Researchers at Geisinger, the central Pennsylvania-based health system, received a $2.8 million grant to study the genetic causes of high cholesterol and, in time, improve detection and family screening for familial hypercholesterolemia, often referred to as FH.
People with FH have very high LDL cholesterol levels, and FH is the most common genetic cause of early, life-threatening cardiovascular disease. FH causes 20 percent of heart attacks before age 45, according to Geisinger. The disorder affects more than 34 million people worldwide and more than 1.3 million people in the United States, but less than 10 percent of these are diagnosed.
The grant from the National Heart, Lung, and Blood Institute of the National Institutes of Health, will allow Geisinger to work with the FH Foundation, a nonprofit organization dedicated to research, advocacy and education about FH.
Family screening, known as cascade screening, has been shown to improve diagnosis rates, but an effective method for this screening has not been successfully implemented in the U.S.

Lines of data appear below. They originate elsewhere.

Definition TransactionIdIsInProgress (x : TransactionId) : cmd Reader bool :=
  r ← get_reader;
  if TransactionIdPrecedes x (RecentXmin r) then mret false else
  known ← ask (λ k, KnownCompleted k x);
  if known : bool then mret false else
  mine ← ask (λ k, IsCurrent k x);
  if mine : bool then mret true else
  latest ← fetch (λ s, Ret (latestCompletedXid (ShmemVariableCache s)));
  if TransactionIdPrecedes latest x then mret true else
  n ← fetch_numProcs;
  found ← progress_loop x (Z.to_nat n) 0 [];
  match found with
  | None => mret true
  | Some saved =>
      recovery ← fetch (λ s, Ret (RecoveryInProgress s));
      if recovery : bool then
        _ ← Assert (bool_decide (saved = []));
        ex ← fetch (λ s, '(b, _) ← KnownAssignedXidExists x (known_assigned s); Ret b);
        if ex : bool then mret true else
        lastOv ← fetch (λ s, Ret (lastOverflowedXid s));
        saved ← (if TransactionIdPrecedesOrEquals x lastOv
                 then fetch (λ s, '(l, _) ← KnownAssignedXidsGet x (known_assigned s); Ret l)
                 else mret []);
        progress_subtrans x saved
      else progress_subtrans x saved
  end.

(** [for (i = 0; i < numProcs; i++)] of [TransactionIdIsActive] *)
Fixpoint active_loop (x : TransactionId) (n : nat) (index : Z) : cmd Reader bool :=
  match n with
  | O => mret false
  | S n =>
      p ← fetch_index index;
      pxid ← fetch_proc p xid;
      if negb (TransactionIdIsValid pxid) then active_loop x n (index + 1) else
      procpid ← fetch_proc p pid;
      if procpid =? 0 then active_loop x n (index + 1) else
      if TransactionIdEquals pxid x then mret true else active_loop x n (index + 1)
  end.

Definition TransactionIdIsActive (x : TransactionId) : cmd Reader bool :=
  r ← get_reader;
  if TransactionIdPrecedes x (RecentXmin r) then mret false else
  n ← fetch_numProcs;
  active_loop x (Z.to_nat n) 0.

End readers.

(** ** Specification *)

Section spec.
Context (base latest : Z).

(** An id assigned after [latest]. *)
Definition young (v : TransactionId) : Prop := ∃ c, window base c ∧ latest < c ∧ v = uint32_of c.

Definition cached (p : PGPROC) : list TransactionId :=
  take (Z.to_nat (nxids (subxids p))) (xids (subxids p)).

(** The process runs the transaction tree [tree]: its top-level transaction and the
    subtransactions that have not aborted. *)
Record proc_ok (p : PGPROC) (tree : list Z) : Prop := {
  po_cache : cache_wf (subxids p);
  po_window : Forall (window base) tree;
  po_top : match tree with
           | [] => xid p = InvalidTransactionId ∧ nxids (subxids p) = 0 ∧ overflowed (subxids p) = false
           | t :: subs => xid p = uint32_of t ∧ Forall (λ c, t < c) subs
           end;
  po_cached x : x ∈ cached p → ∃ c, c ∈ tail tree ∧ x = uint32_of c;
  po_nodup : NoDup (cached p);
  po_complete : overflowed (subxids p) = false → ∀ c, c ∈ tail tree → uint32_of c ∈ cached p
}.

(** The process has no id up to [latest]. *)
Definition quiet (p : PGPROC) : Prop :=
  (xid p = InvalidTransactionId ∨ young (xid p)) ∧
  ∀ j x, Z.of_nat j < nxids (subxids p) → xids (subxids p) !! j = Some x → young x.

“Familial hypercholesterolemia is profoundly underdiagnosed in the U.S., leading to premature death in the absence of proper identification and subsequent treatment,” said Amy Sturm, professor at Geisinger’s Genomic Medicine Institute and co-director of the MyCode Genomic Screening and Counseling Program, and one of the study’s principal investigators. “This study will focus on not only identifying FH, but also the development and design of innovative tools and programs to help individuals with FH encourage their at-risk family members to be screened for the disorder.”
FH is one of more than 30 conditions screened for in MyCode, Geisinger’s genomic medicine project. Since 2007, more than 250,000 people have enrolled in the study, which allow patients to work with their care providers to prevent or detect disease in its early stages, leading to better health outcomes.